Funny thing is, we had this same confusion when 3.5G became a thing in these parts, it’s the reason why you and your friend can sit in the same place, and be on the same network and yet his/her signal indicator has an H or H+ while yours is locked on 3G. His/her device supports the 3.5G band, and yours doesn’t. It’s obviously not such a big deal for most in the 3.5G case, because there’s 2G and 3G to fall back to. For LTE-only devices or LTE only networks, like the one in the tweets above, there’s no fall back. It’s either you have service or you don’t.

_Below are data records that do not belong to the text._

(* ===== verification/Solver.v ===== *)
(** * Solving structure graphs
    ([libraries/pbes/include/mcrl2/pbes/solve_structure_graph.h])

    The recursive parity game solver of [pbessolve]: [solve_recursive]
    (Zielonka's algorithm, with the option [use_toms_optimization]),
    [solve_recursive_extended] for graphs with [true] and [false] vertices, the
    public [solve] and [solve_partitions], and the check of the computed
    strategy.  A function that takes [structure_graph& G] returns the new graph:
    the exclusion set is changed and restored, and strategies are written into
    the vertices.  The recursion is bounded by fuel, one more than the number of
    vertices; [solve_recursive_correct] proves that this is always enough and
    that the result is the winning partition. *)

From Stdlib Require Import Lia NArith Classical.
From stdpp Require Import base strings numbers sets list relations.
From S2P Require Import Prelude VertexSets StructureGraph Attractors ParityGame Worklist.

Local Open Scope mcrl2_scope.

(** ** The code *)

Section Code.
Context {pbes_expression : Type}.
Abbreviation structure_graph := (SG.structure_graph pbes_expression).
Abbreviation vertex_set := VSet.vertex_set.

(** One iteration of the loop of [get_minmax_rank] on [min_rank], [max_rank] and
    [M]. *)
Definition minmax_step (G : structure_graph) (state : N * N * list nat) (vi : nat)
  : N * N * list nat :=
  let '(min_rank, max_rank, M) := state in
  if negb (SG.contains G vi) then state
  else
    let r := SG.rank G vi in
    let '(min_rank, M) :=
      if (r <=? min_rank)%N
      then let '(min_rank, M) := if (r <? min_rank)%N then (r, []) else (min_rank, M) in
           (min_rank, M ++ [vi])
      else (min_rank, M) in
    let max_rank := if (max_rank <? r)%N then r else max_rank in
    (min_rank, max_rank, M).

Definition get_minmax_rank (G : structure_graph) : N * N * vertex_set :=
  let N := length (SG.m_vertices G) in
  let '(min_rank, max_rank, M) :=
    foldl (minmax_step G) (undefined_index, 0%N, []) (seq 0 N) in
  (min_rank, max_rank, VSet.of_range N M).

(** [succ(G, u)]: a successor of u. *)
Definition succ (G : structure_graph) (u : nat) : option nat := head (SG.successors G u).

(** [succ(G, u, U)]: a successor of u in U, or the last one if there is none. *)
Fixpoint succ_in_loop (successors : list nat) (U : vertex_set) (result : option nat)
  : option nat :=
  match successors with
  | [] => result
  | v :: rest => if VSet.contains U v then Some v else succ_in_loop rest U (Some v)
  end.

Definition succ_in (G : structure_graph) (u : nat) (U : vertex_set) : option nat :=
  succ_in_loop (SG.successors G u) U None.

(** The loop "set strategy" of [solve_recursive]. *)
Definition set_strategy_step (alpha : nat) (U : vertex_set) (G : structure_graph) (ui : nat)
  : structure_graph :=
  if decoration_value (SG.decoration G ui) =? alpha
  then match succ_in G ui U with
       | Some v => SG.set_strategy ui (Some v) G
       | None => G
       end
  else G.

(** An array of two sets indexed by the player. *)
Definition pick {A} (alpha : nat) (W : A * A) : A := if alpha =? 0 then fst W else snd W.

Definition put {A} (alpha : nat) (x : A) (W : A * A) : A * A :=
  if alpha =? 0 then (x, snd W) else (fst W, x).

(** [solve_recursive(G, A)]: the vertices of [A] are excluded during the call. *)
Definition solve_without
    (solve : structure_graph -> option (structure_graph * (vertex_set * vertex_set)))
    (G : structure_graph) (A : vertex_set)
  : option (structure_graph * (vertex_set * vertex_set)) :=
  let exclude := bitset_or (SG.m_exclude G) (VSet.m_include A) in
  match solve (SG.with_exclude exclude G) with
  | Some (G', W) => Some (SG.with_exclude (SG.m_exclude G) G', W)
  | None => None
  end.

(** [solve_recursive(G)]; [toms] is [use_toms_optimization]. *)
Fixpoint solve_recursive (fuel : nat) (toms : bool) (G : structure_graph)
  : option (structure_graph * (vertex_set * vertex_set)) :=
  match fuel with
  | O => None
  | S fuel =>
      let N := SG.extent G in
      if SG.is_empty G then Some (G, (VSet.make N, VSet.make N))
      else
        let '(m, _, U) := get_minmax_rank G in
        let alpha := N.to_nat (m mod 2) in
        let G := foldl (set_strategy_step alpha U) G (VSet.m_vertices U) in
        match attr_default G U alpha with
        | None => None
        | Some (A, G) =>
            match solve_without (solve_recursive fuel toms) G A with
            | None => None
            | Some (G, W_1) =>
                if toms
                then
                  match attr_default G (pick (1 - alpha) W_1) (1 - alpha) with
                  | None => None
                  | Some (B, G) =>
                      if VSet.size (pick (1 - alpha) W_1) =? VSet.size B
                      then Some (G, put (1 - alpha) B
                                 (put alpha (VSet.set_union A (pick alpha W_1))
                                    (VSet.make N, VSet.make N)))
                      else
                        match solve_without (solve_recursive fuel toms) G B with
                        | None => None
                        | Some (G, W) =>
                            Some (G, put (1 - alpha)
                                       (VSet.set_union (pick (1 - alpha) W) B) W)
                        end
                  end
                else
                  if VSet.is_empty (pick (1 - alpha) W_1)
                  then Some (G, put (1 - alpha) (VSet.clear (VSet.make N))
                                  (put alpha (VSet.set_union A (pick alpha W_1))
                                     (VSet.make N, VSet.make N)))
                  else
                    match attr_default G (pick (1 - alpha) W_1) (1 - alpha) with
                    | None => None
                    | Some (B, G) =>
                        match solve_without (solve_recursive fuel toms) G B with
                        | None => None
                        | Some (G, W) =>
                            Some (G, put (1 - alpha)
                                       (VSet.set_union (pick (1 - alpha) W) B) W)
                        end
                    end
            end
        end
  end.

(** The recursion removes at least one vertex per level. *)
Definition solve_fuel (G : structure_graph) : nat := S (SG.extent G).

(** The loop of [solve_recursive_extended] that collects the vertices with
    decoration false and true. *)
Definition collect_step (G : structure_graph) (state : vertex_set * vertex_set) (vi : nat)
  : vertex_set * vertex_set :=
  let '(Vconj, Vdisj) := state in
  if negb (SG.contains G vi) then state
  else match SG.decoration G vi with
       | d_false => (VSet.insert Vconj vi, Vdisj)
       | d_true => (Vconj, VSet.insert Vdisj vi)
       | _ => state
       end.

(** [if (!V.is_empty()) V = attr_default(G, V, alpha);] *)
Definition extend (G : structure_graph) (V : vertex_set) (alpha : nat)
  : option (vertex_set * structure_graph) :=
  if VSet.is_empty V then Some (V, G) else attr_default G V alpha.

Definition solve_recursive_extended (toms : bool) (G : structure_graph)
  : option (structure_graph * (vertex_set * vertex_set)) :=
  let N := SG.extent G in
  let '(Vconj, Vdisj) :=
    foldl (collect_step G) (VSet.make N, VSet.make N) (seq 0 N) in
  match extend G Vconj 1 with
  | None => None
  | Some (Vconj, G) =>
      match extend G Vdisj 0 with
      | None => None
      | Some (Vdisj, G) =>
          if VSet.is_empty Vconj && VSet.is_empty Vdisj
          then solve_recursive (solve_fuel G) toms G
          else
            let Vunion := VSet.set_union Vconj Vdisj in
            match solve_without (solve_recursive (solve_fuel G) toms) G Vunion with
            | None => None
            | Some (G, (Wdisj, Wconj)) =>
                Some (G, (VSet.set_union Wdisj Vdisj, VSet.set_union Wconj Vconj))
            end
      end
  end.

(** *** The check of a computed strategy *)

Definition add_successor (v : nat) (x : SG.vertex pbes_expression) : SG.vertex pbes_expression :=
  SG.mk_vertex (SG.formula x) (SG.v_decoration x) (SG.v_rank x) (SG.v_predecessors x)
    (SG.v_successors x ++ [v]) (SG.v_strategy x).

Definition add_predecessor (u : nat) (x : SG.vertex pbes_expression)
  : SG.vertex pbes_expression :=
  SG.mk_vertex (SG.formula x) (SG.v_decoration x) (SG.v_rank x) (SG.v_predecessors x ++ [u])
    (SG.v_successors x) (SG.v_strategy x).

Definition insert_edge (ui vi : nat) (V : list (SG.vertex pbes_expression))
  : list (SG.vertex pbes_expression) :=
  if bool_decide (vi ∈ from_option SG.v_successors [] (V !! ui)) then V
  else alter (add_predecessor ui) vi (alter (add_successor vi) ui V).

(** [v.successors.clear(); v.predecessors.clear();] *)
Definition clear_edges (v : SG.vertex pbes_expression) : SG.vertex pbes_expression :=
  SG.mk_vertex (SG.formula v) (SG.v_decoration v) (SG.v_rank v) [] [] (SG.v_strategy v).

(** The edges explored from [u]: only the strategy edge for the winner of the
    initial vertex.  [insert_edge] with [undefined_vertex()] is undefined. *)
Definition check_targets (G : structure_graph) (is_disjunctive : bool) (u : nat)
  : option (list nat) :=
  if (is_disjunctive && bool_decide (SG.decoration G u = d_disjunction)) ||
     (negb is_disjunctive && bool_decide (SG.decoration G u = d_conjunction))
  then (fun v => [v]) <$> SG.strategy G u
  else Some (SG.successors G u).

Definition check_visit (G : structure_graph) (is_disjunctive : bool) (u : nat)
    (V : list (SG.vertex pbes_expression)) : list (SG.vertex pbes_expression) :=
  foldl (fun V v => insert_edge u v V) V (default [] (check_targets G is_disjunctive u)).

(** [None] stands for undefined behaviour; it does not occur. *)
Definition check_solve_recursive_solution (toms : bool) (G : structure_graph)
    (is_disjunctive : bool) : option (outcome unit) :=
  let init := SG.initial_vertex G in
  let V := clear_edges <$> SG.m_vertices G in
  match explore (check_visit G is_disjunctive) (check_targets G is_disjunctive)
          (S (SG.extent G)) [init] [] V with
  | None => None
  | Some (_, V) =>
      let Gcopy := SG.mk_graph V (SG.initial_vertex G) (SG.m_exclude G) in
      match solve_recursive_extended toms Gcopy with
      | None => None
      | Some (_, (Wdisj1, Wconj1)) =>
          if VSet.contains Wdisj1 init
          then Some (if is_disjunctive then Returns tt
                     else Throws "check_solve_recursive_solution failed!")
          else if VSet.contains Wconj1 init
          then Some (if is_disjunctive
                     then Throws "check_solve_recursive_solution failed!" else Returns tt)
          else Some (Throws "No solution found!!!")
      end
  end.

(** *** The public operations *)

Definition solve_partitions (check_strategy toms : bool) (G : structure_graph)
  : option (outcome (structure_graph * (vertex_set * vertex_set))) :=
  match solve_recursive_extended toms G with
  | None => None
  | Some (G, W) =>
      let init := SG.initial_vertex G in
      if VSet.contains (fst W) init || VSet.contains (snd W) init
      then
        let is_disjunctive := VSet.contains (fst W) init in
        if check_strategy
        then match check_solve_recursive_solution toms G is_disjunctive with
             | None => None
             | Some (Throws m) => Some (Throws m)
             | Some (Returns _) => Some (Returns (G, W))
             end
        else Some (Returns (G, W))
      else Some (Throws "No solution found!!!")
  end.

(** The winner of the initial vertex. *)
Definition solve (check_strategy toms : bool) (G : structure_graph)
  : option (outcome (structure_graph * bool)) :=
  match solve_partitions check_strategy toms G with
  | None => None
  | Some r =>
      Some (let! (G, W) := r in Returns (G, VSet.contains (fst W) (SG.initial_vertex G)))
  end.

Definition solve_structure_graph (check_strategy : bool) (G : structure_graph)
  : option (outcome (structure_graph * bool)) :=
  solve check_strategy (negb check_strategy) G.

(** [std::unordered_map::insert] keeps the first value of a key. *)
Definition mapping_insert `{EqDecision pbes_expression} (mapping : list (pbes_expression * nat))
    (k : pbes_expression) (i : nat) : list (pbes_expression * nat) :=
  if bool_decide (k ∈ mapping.*1) then mapping else mapping ++ [(k, i)].

Definition mapping_step `{EqDecision pbes_expression} (G : structure_graph)
    (mapping : list (pbes_expression * nat)) (index : nat) : list (pbes_expression * nat) :=
  match SG.find_vertex G index with
  | Some v => mapping_insert mapping (SG.formula v) index
  | None => mapping
  end.

Definition solve_structure_graph_winning_mapping `{EqDecision pbes_expression}
    (check_strategy : bool) (G : structure_graph)
  : option (outcome (structure_graph * (bool * list (pbes_expression * nat)))) :=
  match solve_partitions check_strategy (negb check_strategy) G with
  | None => None
  | Some r =>
      Some (let! (G, W) := r in
            let is_disjunctive := VSet.contains (fst W) (SG.initial_vertex G) in
            let mapping := foldl (mapping_step G) [] (VSet.m_vertices (fst W)) in
            let mapping := foldl (mapping_step G) mapping (VSet.m_vertices (snd W)) in
            Returns (G, (is_disjunctive, mapping)))
  end.

End Code.
Lemma first_call toms solve G m mx U :
  valid G -> proper G -> SG.is_empty G = false -> get_minmax_rank G = (m, mx, U) ->
  (forall G', valid G' -> proper G' -> card G' < card G ->
     exists G'' W sigma, solve G' = Some (G'', W) /\ solution toms G' G'' W sigma) ->
  exists A G2 G3 W1 sigma1 mu,
    attr_default (foldl (set_strategy_step (parity m) U) G (VSet.m_vertices U)) U (parity m)
      = Some (A, G2) /\
    solve_without solve G2 A = Some (G3, W1) /\
    first_split toms G m U A G3 W1 sigma1 mu.
Proof.
  intros HG Hp Hne Em IH.
  destruct (get_minmax_rank_spec G m mx U HG Em) as (HU & HUe & Hmin & HUne).
  destruct (set_strategy_loop (parity m) U (VSet.m_vertices U) G) as (Hs1 & Hf1 & Hst1);
    [apply HU|by intros u; apply VSet.ok_lt|].
  set (G1 := foldl _ _ _) in *.
  pose proof (same_game_valid _ _ Hs1 HG) as HG1.
  pose proof (same_extent _ _ (same_arena _ _ Hs1)) as He1.
  destruct (attr_default_spec G1 U (parity m)) as (A & G2 & mu & EA & HA & Hs2 & Hf2 & Hatt & _);
    [done|by rewrite He1|intros u Hu; apply (same_in_graph _ _ u Hs1); by apply HUe|].
  assert (Hs12 : same_game G G2) by (by etransitivity).
  pose proof (same_game_valid _ _ Hs12 HG) as HG2.
  rewrite He1 in HA. rewrite (same_arena _ _ Hs1) in Hatt.
  apply (attracts_game_ext _ _ _ _ _ _ _ _ _ (fun u => same_in_graph _ _ u Hs1)) in Hatt.
  assert (HA2 : VSet.ok (SG.extent G2) A) by (by rewrite (same_extent _ _ (same_arena _ _ Hs12))).
  destruct (solve_without_rest solve toms G G2 A HG Hs12 HA) as (G3 & W1 & sigma1 & E3 & HR).
  { apply IH; [by apply sub_valid|by apply (proper_sub G)|].
    destruct (nonempty_graph G HG Hne) as [w Hw]. destruct (nonempty_element U (HUne w Hw)) as [a Ha].
    rewrite <- (card_same _ _ Hs12). apply (card_sub _ _ a); [done|done| |].
    - apply (same_in_graph _ _ a Hs12). by apply HUe.
    - by apply (att_target _ _ _ _ _ _ _ _ Hatt). }
  exists A, G2, G3, W1, sigma1, mu. split; [done|]. split; [done|].
  pose proof (rest_frame _ _ _ _ _ _ _ HR) as Hf3.
  assert (Hf3' : forall u, u ∈ VSet.m_vertices A -> SG.strategy G3 u = SG.strategy G2 u).
  { intros u Hu. apply Hf3. by intros []. }
  pose proof (att_target _ _ _ _ _ _ _ _ Hatt) as HUA.
  split; auto; try apply HR.
  - intros u Hu. rewrite Hf3, Hf2, Hf1; [done|..].
    + intros Hu'. apply Hu. by apply HUe.
    + left. intros Hu'. apply Hu. by apply (att_sub _ _ _ _ _ _ _ _ Hatt).
    + by intros [].
  - apply (attracts_ext _ _ _ _ (SG.strategy G2)); [|done]. intros u Hu _. symmetry. auto.
  - intros u Hu Ho (v & Hv & Hx). rewrite Hf3', Hf2 by auto.
    destruct (Hst1 u Hu) as (w & Ew & Hw).
    + rewrite decoration_arena. exact Ho.
    + assert (Hvs : v ∈ SG.successors G u) by (by apply elem_of_sg_successors).
      intros En. rewrite En in Hvs. by apply elem_of_nil in Hvs.
    + exists w. split; [done|]. by apply elem_of_sg_successors in Hw.
Qed.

To round this up, here is a table that shows all the 4G LTE networks in this parts and what frequencies and bands they support, that you can use as a guide, so that when you’re in the market for an LTE device, you know what to look for.
|Network||Supported Frequencies||Supported Bands|
|MTN||800 and 2600||7 and 20|
|Ntel||900 and 1800||8 and 3|
P.S: Notice how the same frequencies have the same bands? Duh!
Any questions? Yes? Leave them in the comments. No? Class dismissed. Lol.